**What the task requires**
All that is needed is the number of lines in the records that contain the word "Import", stated without anything else.

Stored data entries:
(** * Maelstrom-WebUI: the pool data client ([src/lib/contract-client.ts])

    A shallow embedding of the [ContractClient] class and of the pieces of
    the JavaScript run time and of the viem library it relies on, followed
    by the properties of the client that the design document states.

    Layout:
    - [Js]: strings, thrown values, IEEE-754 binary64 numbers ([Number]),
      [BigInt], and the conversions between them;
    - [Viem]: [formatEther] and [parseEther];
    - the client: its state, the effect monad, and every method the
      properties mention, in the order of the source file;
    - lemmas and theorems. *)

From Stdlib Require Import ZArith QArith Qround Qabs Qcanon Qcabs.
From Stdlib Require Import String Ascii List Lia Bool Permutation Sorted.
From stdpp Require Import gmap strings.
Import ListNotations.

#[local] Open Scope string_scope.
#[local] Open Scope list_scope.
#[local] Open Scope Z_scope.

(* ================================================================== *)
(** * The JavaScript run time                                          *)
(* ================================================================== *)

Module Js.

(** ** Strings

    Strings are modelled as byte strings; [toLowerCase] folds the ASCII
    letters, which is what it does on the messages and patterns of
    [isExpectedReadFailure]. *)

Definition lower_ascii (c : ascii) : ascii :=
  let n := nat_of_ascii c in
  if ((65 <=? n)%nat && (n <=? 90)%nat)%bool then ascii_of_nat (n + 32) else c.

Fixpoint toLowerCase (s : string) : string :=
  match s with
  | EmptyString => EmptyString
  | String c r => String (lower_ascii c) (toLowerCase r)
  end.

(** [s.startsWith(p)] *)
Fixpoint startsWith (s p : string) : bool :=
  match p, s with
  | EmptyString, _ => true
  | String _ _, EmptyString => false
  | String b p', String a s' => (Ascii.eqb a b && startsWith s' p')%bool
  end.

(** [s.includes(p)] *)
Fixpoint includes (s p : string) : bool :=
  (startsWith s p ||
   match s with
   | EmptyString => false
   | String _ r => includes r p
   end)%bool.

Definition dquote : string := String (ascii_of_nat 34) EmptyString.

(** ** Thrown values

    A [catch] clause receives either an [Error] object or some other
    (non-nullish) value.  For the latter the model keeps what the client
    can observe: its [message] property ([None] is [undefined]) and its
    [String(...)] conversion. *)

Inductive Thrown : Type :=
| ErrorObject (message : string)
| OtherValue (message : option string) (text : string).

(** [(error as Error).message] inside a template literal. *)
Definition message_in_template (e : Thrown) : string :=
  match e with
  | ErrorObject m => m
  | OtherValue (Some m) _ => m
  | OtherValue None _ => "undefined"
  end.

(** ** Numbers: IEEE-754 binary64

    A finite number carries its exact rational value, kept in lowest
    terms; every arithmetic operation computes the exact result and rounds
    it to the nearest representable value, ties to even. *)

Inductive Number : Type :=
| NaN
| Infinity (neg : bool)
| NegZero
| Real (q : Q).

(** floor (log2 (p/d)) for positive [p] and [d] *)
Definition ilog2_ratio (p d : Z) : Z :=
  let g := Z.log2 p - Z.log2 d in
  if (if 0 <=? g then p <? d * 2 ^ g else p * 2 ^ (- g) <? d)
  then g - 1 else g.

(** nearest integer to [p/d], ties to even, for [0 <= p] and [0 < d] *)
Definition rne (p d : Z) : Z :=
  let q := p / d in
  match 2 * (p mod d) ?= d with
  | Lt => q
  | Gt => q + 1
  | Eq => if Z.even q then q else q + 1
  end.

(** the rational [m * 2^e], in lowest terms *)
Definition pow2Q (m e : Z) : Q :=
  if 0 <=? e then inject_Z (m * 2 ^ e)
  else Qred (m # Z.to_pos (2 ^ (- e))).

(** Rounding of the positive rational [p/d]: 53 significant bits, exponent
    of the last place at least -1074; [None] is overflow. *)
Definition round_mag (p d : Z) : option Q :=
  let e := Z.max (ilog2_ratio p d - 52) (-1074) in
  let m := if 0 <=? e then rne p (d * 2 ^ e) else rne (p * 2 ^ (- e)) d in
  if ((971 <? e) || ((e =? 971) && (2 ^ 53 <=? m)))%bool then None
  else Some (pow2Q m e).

**Finished task**
4